When you reach the line containing "destruct (tcp_fin_drops_data [id]" in the records below, start copying exactly, and stop once you have copied the line containing "Proof. by apply".

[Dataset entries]
"""
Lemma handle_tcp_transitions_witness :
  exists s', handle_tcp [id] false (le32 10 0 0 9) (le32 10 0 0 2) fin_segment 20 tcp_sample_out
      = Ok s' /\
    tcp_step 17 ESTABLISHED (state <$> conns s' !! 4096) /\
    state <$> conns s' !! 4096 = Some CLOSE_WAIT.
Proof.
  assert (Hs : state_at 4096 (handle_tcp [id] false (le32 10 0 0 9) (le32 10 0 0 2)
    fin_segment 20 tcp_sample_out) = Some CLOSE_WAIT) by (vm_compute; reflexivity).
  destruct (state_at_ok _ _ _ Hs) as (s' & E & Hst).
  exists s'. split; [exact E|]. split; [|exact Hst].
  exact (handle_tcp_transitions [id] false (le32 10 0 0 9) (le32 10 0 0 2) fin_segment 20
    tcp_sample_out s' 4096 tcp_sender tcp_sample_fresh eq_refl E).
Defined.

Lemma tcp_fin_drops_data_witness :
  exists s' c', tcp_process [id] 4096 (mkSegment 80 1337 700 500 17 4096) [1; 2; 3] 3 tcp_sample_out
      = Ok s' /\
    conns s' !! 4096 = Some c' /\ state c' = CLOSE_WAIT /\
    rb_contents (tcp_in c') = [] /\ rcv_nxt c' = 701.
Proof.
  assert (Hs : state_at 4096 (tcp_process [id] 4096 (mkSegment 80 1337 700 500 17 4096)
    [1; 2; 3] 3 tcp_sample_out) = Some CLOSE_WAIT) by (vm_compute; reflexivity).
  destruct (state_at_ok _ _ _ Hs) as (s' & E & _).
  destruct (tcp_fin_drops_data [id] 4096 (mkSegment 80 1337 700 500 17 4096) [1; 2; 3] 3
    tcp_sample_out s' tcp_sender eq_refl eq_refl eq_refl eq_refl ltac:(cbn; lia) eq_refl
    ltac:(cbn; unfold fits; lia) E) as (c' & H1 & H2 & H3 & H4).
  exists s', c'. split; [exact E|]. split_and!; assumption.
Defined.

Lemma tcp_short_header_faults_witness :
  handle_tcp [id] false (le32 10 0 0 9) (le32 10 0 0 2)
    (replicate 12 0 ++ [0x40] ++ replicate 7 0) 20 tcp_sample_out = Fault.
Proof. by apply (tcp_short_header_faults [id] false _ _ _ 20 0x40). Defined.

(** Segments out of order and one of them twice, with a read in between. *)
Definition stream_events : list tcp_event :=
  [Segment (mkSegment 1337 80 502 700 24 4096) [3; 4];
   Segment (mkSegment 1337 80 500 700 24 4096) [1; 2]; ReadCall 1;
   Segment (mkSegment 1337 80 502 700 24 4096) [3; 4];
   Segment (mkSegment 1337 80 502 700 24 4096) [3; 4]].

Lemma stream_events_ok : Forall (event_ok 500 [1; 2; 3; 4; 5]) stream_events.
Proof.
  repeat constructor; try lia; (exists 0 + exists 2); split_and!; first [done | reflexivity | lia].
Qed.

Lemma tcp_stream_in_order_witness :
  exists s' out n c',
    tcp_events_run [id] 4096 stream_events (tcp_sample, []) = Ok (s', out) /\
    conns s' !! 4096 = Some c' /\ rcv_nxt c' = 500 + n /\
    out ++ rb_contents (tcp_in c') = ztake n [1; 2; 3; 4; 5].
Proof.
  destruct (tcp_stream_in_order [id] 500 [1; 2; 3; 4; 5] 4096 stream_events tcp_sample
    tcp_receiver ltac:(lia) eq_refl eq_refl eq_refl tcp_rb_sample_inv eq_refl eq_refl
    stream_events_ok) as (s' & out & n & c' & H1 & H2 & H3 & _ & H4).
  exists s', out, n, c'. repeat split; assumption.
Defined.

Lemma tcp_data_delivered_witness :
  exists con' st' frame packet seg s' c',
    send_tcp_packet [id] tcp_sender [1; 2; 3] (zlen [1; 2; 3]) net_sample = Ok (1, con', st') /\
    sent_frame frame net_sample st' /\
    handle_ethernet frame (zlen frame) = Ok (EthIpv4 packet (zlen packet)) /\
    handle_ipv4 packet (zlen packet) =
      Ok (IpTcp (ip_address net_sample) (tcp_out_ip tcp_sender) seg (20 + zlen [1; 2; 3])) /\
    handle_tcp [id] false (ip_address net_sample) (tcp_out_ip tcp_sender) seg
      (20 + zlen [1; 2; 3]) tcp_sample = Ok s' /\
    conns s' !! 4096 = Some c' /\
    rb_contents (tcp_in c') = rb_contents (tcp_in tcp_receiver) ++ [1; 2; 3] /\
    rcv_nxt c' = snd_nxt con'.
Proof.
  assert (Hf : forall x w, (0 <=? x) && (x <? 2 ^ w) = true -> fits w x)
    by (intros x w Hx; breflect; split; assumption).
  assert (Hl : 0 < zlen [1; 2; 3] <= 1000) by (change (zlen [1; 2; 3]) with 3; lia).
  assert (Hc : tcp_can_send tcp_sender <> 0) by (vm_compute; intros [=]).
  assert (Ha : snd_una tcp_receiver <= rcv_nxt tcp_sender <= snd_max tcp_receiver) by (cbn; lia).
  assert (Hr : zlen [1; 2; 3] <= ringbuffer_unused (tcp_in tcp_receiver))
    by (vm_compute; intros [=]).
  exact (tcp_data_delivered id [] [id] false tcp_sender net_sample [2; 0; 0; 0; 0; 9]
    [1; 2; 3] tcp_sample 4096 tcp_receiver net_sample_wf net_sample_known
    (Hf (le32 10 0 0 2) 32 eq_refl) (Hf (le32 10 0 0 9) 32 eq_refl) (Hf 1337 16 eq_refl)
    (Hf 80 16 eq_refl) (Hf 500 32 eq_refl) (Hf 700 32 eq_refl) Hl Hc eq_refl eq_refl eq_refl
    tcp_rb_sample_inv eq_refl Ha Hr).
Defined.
"""
Exercise answer:
  destruct (tcp_fin_drops_data [id] 4096 (mkSegment 80 1337 700 500 17 4096) [1; 2; 3] 3
    tcp_sample_out s' tcp_sender eq_refl eq_refl eq_refl eq_refl ltac:(cbn; lia) eq_refl
    ltac:(cbn; unfold fits; lia) E) as (c' & H1 & H2 & H3 & H4).
  exists s', c'. split; [exact E|]. split_and!; assumption.
Defined.

Lemma tcp_short_header_faults_witness :
  handle_tcp [id] false (le32 10 0 0 9) (le32 10 0 0 2)
    (replicate 12 0 ++ [0x40] ++ replicate 7 0) 20 tcp_sample_out = Fault.
Proof. by apply (tcp_short_header_faults [id] false _ _ _ 20 0x40). Defined.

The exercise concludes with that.